Five takeaways from Trump’s quickie press conference
Touching on the Russian uranium deal, Steele dossier, Obama’s administration, the Clinton campaign, opioids and relations inside the GOP, President Donald Trump held a rapid-fire news conference on the White House lawn before departing for Texas.
Trump is traveling to Dallas for a briefing on hurricane recovery efforts, before attending a roundtable with Republican donors Wednesday.
Trump called the Obama administration’s approval of the 2010 sale of American uranium to a Russian-based company a “modern-age” Watergate.
“I think the uranium sale to Russia and the way it was done ‒ so underhanded with tremendous amounts of money being passed ‒ I actually think that’s Watergate of the modern age,” the president said.
His comments coincides with Congress opening an inquiry into the sale of US uranium mines to a Canadian-based company in which a Russian corporation had a major stake. Trump took interest in the deal during the presidential campaign and claimed Clinton received bribes for approving it in the form of donations to the Clinton Foundation.
Trump and other Republicans latched onto Tuesday night’s revelations tying Hillary Clinton’s presidential campaign to the funding of a dossier filled with allegations about Trump’s ties to Russia. The Washington Post revealed that the campaign and the Democratic National Committee worked with Fusion GPS, a political research firm, for several months and helped fund research that ended up in the dossier.
Trump has previously called the material “phoney stuff” and “fake news.”

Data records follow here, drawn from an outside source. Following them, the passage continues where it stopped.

(** What a loop raises is what a read, a transformation or an insertion
    raised. *)
Lemma upload_batches_failure (groups : list (Result RawBatch)) :
  forall i k c e,
    raised (upload_batches U file i groups k c) = Some e ->
    In (Raise e) groups \/
    (exists batch, In (Ok batch) groups /\ transform_batch U batch = Raise e) \/
    (exists batch out c0,
        In (Ok batch) groups /\ transform_batch U batch = Ok out /\
        snd (insert_df c0 (table_name U) out) = Some e).
Proof.
  intros i k c e. revert i k c.
  apply (upload_batches_cases
           (fun i groups k c r =>
              raised r = Some e ->
              In (Raise e) groups \/
              (exists batch,
                  In (Ok batch) groups /\ transform_batch U batch = Raise e) \/
              (exists batch out c0,
                  In (Ok batch) groups /\ transform_batch U batch = Ok out /\
                  snd (insert_df c0 (table_name U) out) = Some e)));
    cbn [raised].
  - discriminate.
  - intros i e' rest k c [= ->]. left. now left.
  - intros i batch e' rest k c Ht [= ->]. right. left.
    exists batch. split; [now left | exact Ht].
  - intros i batch out e' c' rest k c Ht Hlen Hi [= ->]. right. right.
    exists batch, out, c. split; [now left|]. split; [exact Ht|].
    now rewrite Hi.
  - intros i batch out c' rest k c r Ht Hlen Hi Hr IH Hsome.
    destruct (IH Hsome) as [Hin | [(b & Hin & Hb) | (b & o & c0 & Hin & Hb & Hc)]].
    + left. now right.
    + right. left. exists b. split; [now right | exact Hb].
    + right. right. exists b, o, c0. split; [now right | now split].
  - intros i batch out rest k c r Ht Hlen Hr IH Hsome.
    destruct (IH Hsome) as [Hin | [(b & Hin & Hb) | (b & o & c0 & Hin & Hb & Hc)]].
    + left. now right.
    + right. left. exists b. split; [now right | exact Hb].
    + right. right. exists b, o, c0. split; [now right | now split].
Qed.

(** The client moves only through the insertions that the events record. *)
Lemma upload_batches_client (groups : list (Result RawBatch)) :
  forall i k c,
    client (upload_batches U file i groups k c)
    = client_after (events (upload_batches U file i groups k c)) c.
Proof.
  apply (upload_batches_cases
           (fun i groups k c r => client r = client_after (events r) c));
    intros; cbn [client events]; unfold client_after; cbn [fold_left];
    try reflexivity.
  - match goal with Hi : insert_df _ _ _ = _ |- _ => now rewrite Hi end.
  - match goal with Hi : insert_df _ _ _ = _ |- _ => rewrite Hi end.
    cbn [fst]. assumption.
  - assumption.
Qed.

(** The events of a loop come in the order of their stages: group by
    group, and within a group the read, the transformation, the
    insertion. *)
Lemma upload_batches_stages (groups : list (Result RawBatch)) :
  forall i k c,
    let r := upload_batches U file i groups k c in
    StronglySorted earlier (events r) /\
    Forall (fun ev => 3 * Z.of_nat i < stage ev) (events r).
Proof.
  apply (upload_batches_cases
           (fun i groups k c r =>
              StronglySorted earlier (events r) /\
              Forall (fun ev => 3 * Z.of_nat i < stage ev) (events r)));
    intros; cbn [events];
    try match goal with IH : _ /\ _ |- _ => destruct IH as [IHs IHb] end;
    (split;
     [ repeat (apply SSorted_cons || apply SSorted_nil);
       try assumption;
       repeat (apply Forall_cons || apply Forall_nil);
       unfold earlier; cbn [stage]; try lia;
       try (eapply Forall_impl; [|exact IHb]; cbn beta; intros; lia)
     | repeat (apply Forall_cons || apply Forall_nil);
       cbn [stage]; try lia;
       try (eapply Forall_impl; [|exact IHb]; cbn beta; intros; lia) ]).
Qed.

(** An insertion that the events record is the insertion of the accepted
    rows of a row group, and these are not empty. *)
Lemma upload_batches_insertions (groups : list (Result RawBatch)) :
  forall i k c t fl j df ok,
    In (EvInsert t fl j df ok) (events (upload_batches U file i groups k c)) ->
    t = table_name U /\ fl = file /\ (i <= j)%nat /\
    exists batch,
      nth_error groups (j - i) = Some (Ok batch) /\
      transform_batch U batch = Ok df /\ 0 < len df.
Proof.
  intros i k c t fl j df ok. revert i k c.
  apply (upload_batches_cases
           (fun i groups k c r =>
              In (EvInsert t fl j df ok) (events r) ->
              t = table_name U /\ fl = file /\ (i <= j)%nat /\
              exists batch,
                nth_error groups (j - i) = Some (Ok batch) /\
                transform_batch U batch = Ok df /\ 0 < len df));
    cbn [events In]; intros;
    repeat match goal with
           | Hor : _ \/ _ |- _ => destruct Hor
           | Hf : False |- _ => destruct Hf
           | Heq : _ = EvInsert _ _ _ _ _ |- _ =>
               first [ discriminate Heq | injection Heq as <- <- <- <- <- ]
           end.
  - repeat split; try lia. exists batch. rewrite Nat.sub_diag. now cbn.
  - repeat split; try lia. exists batch. rewrite Nat.sub_diag. now cbn.
  - match goal with IH : In _ _ -> _, Hin : In _ _ |- _ =>
      destruct (IH Hin) as (-> & -> & Hle & b & Hnth & Hb & Hpos) end.
    repeat split; try lia. exists b.
    replace (j - i)%nat with (S (j - S i)) by lia. now cbn.
  - match goal with IH : In _ _ -> _, Hin : In _ _ |- _ =>
      destruct (IH Hin) as (-> & -> & Hle & b & Hnth & Hb & Hpos) end.
    repeat split; try lia. exists b.
    replace (j - i)%nat with (S (j - S i)) by lia. now cbn.
Qed.

(** When row group [j] is read, the accepted rows of every earlier row
    group have been inserted. *)
Lemma upload_batches_reached (groups : list (Result RawBatch)) :
  forall i k c fl j,
    In (EvReadRowGroup fl j) (events (upload_batches U file i groups k c)) ->
    forall i' batch out,
      (i <= i' < j)%nat ->
      nth_error groups (i' - i) = Some (Ok batch) ->
      transform_batch U batch = Ok out -> 0 < len out ->
      In (EvInsert (table_name U) file i' out true)
         (events (upload_batches U file i groups k c)).
Proof.
  intros i k c fl j. revert i k c.
  apply (upload_batches_cases
           (fun i groups k c r =>
              In (EvReadRowGroup fl j) (events r) ->
              forall i' batch out,
                (i <= i' < j)%nat ->
                nth_error groups (i' - i) = Some (Ok batch) ->
                transform_batch U batch = Ok out -> 0 < len out ->
                In (EvInsert (table_name U) file i' out true) (events r)));
    cbn [events In].
  - intros; tauto.
  - intros i e rest k c [[= _ <-]|[]] i' b o Hi'. lia.
  - intros i batch e rest k c Ht [[= _ <-]|[[=]|[]]] i' b o Hi'. lia.
  - intros i batch out e c' rest k c Ht Hlen Hi
           [[= _ <-]|[[=]|[[=]|[]]]] i' b o Hi'. lia.
  - intros i batch out c' rest k c r Ht Hlen Hi Hr IH Hin i' b o Hi' Hnth Hb Hpos.
    destruct Hin as [[= _ <-]|[[=]|[[=]|Hin]]]; [lia|].
    destruct (Nat.eq_dec i' i) as [->|Hne].
    + rewrite Nat.sub_diag in Hnth. cbn in Hnth. injection Hnth as <-.
      rewrite Ht in Hb. injection Hb as <-. right. right. now left.
    + right. right. right. apply (IH Hin i' b o); try assumption; [lia|].
      replace (i' - i)%nat with (S (i' - S i)) in Hnth by lia. exact Hnth.
  - intros i batch out rest k c r Ht Hlen Hr IH Hin i' b o Hi' Hnth Hb Hpos.
    destruct Hin as [[= _ <-]|[[=]|Hin]]; [lia|].
    destruct (Nat.eq_dec i' i) as [->|Hne].
    + rewrite Nat.sub_diag in Hnth. cbn in Hnth. injection Hnth as <-.
      rewrite Ht in Hb. injection Hb as <-. lia.
    + right. right. apply (IH Hin i' b o); try assumption; [lia|].
      replace (i' - i)%nat with (S (i' - S i)) in Hnth by lia. exact Hnth.
Qed.
End Loop.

“I think it’s a disgrace. It’s a very sad commentary on the politics of this country,” said Trump.
AMBUSH IN NIGER
Asked about the Niger ambush, where four US soldiers died and two others were injured during a confrontation with Islamic State (IS, formerly ISIS/ISIL), Trump boasted that the US was “decimating” IS. As the terrorists were defeated in the Middle East, they would move to Africa and other places, “and we meet them there.”
“We have done more in eight months than the previous administration did in many years,” said Trump. “It is a tough business; it’s a tough war.”
Responding to the ongoing controversy over his telephone call to the Myeshia Johnson, the widow of Army Sergeant LaDavid Johnson who died in the ambush, and the claim that he forgot the soldier’s name, Trump said she “sounds like a lovely lady” and claimed he never hesitated to call her husband by his name.
“I was really nice to her,” Trump said, adding that he respects Gold Star families. “Nobody has more respect than I do.”
When reporters brought up that the administration has yet to issue an executive order declaring the opioid crisis a national emergency, Trump responded that there will be a “very big meeting” about it.
Senator Jeff Flake (R-Arizona) announced his resignation on the Senate floor on Tuesday saying he won’t seek re-election in 2018 and complaining the current values of Republican party and the Trump administration where unrecognizable to him.
“I don’t blame him for leaving,” Trump said when asked about Flake’s announcement. “I think he did the right thing for himself. This way he can get out somewhat gracefully.”
Flake is the second outspoken Trump critic in the Senate who said he’d bow out in 2018, after Bob Corker (R-Tennessee). Asked if Flake and Corker might sabotage his tax reform plans, Trump said he hoped both would “do the right thing.”
“I think they feel they have to do it for the country,” he added.
“We have, actually, great unity in the Republican Party,” said Trump, contrasting it with the animosity between Clinton Democrats and the backers of Senator Bernie Sanders (I-Vermont).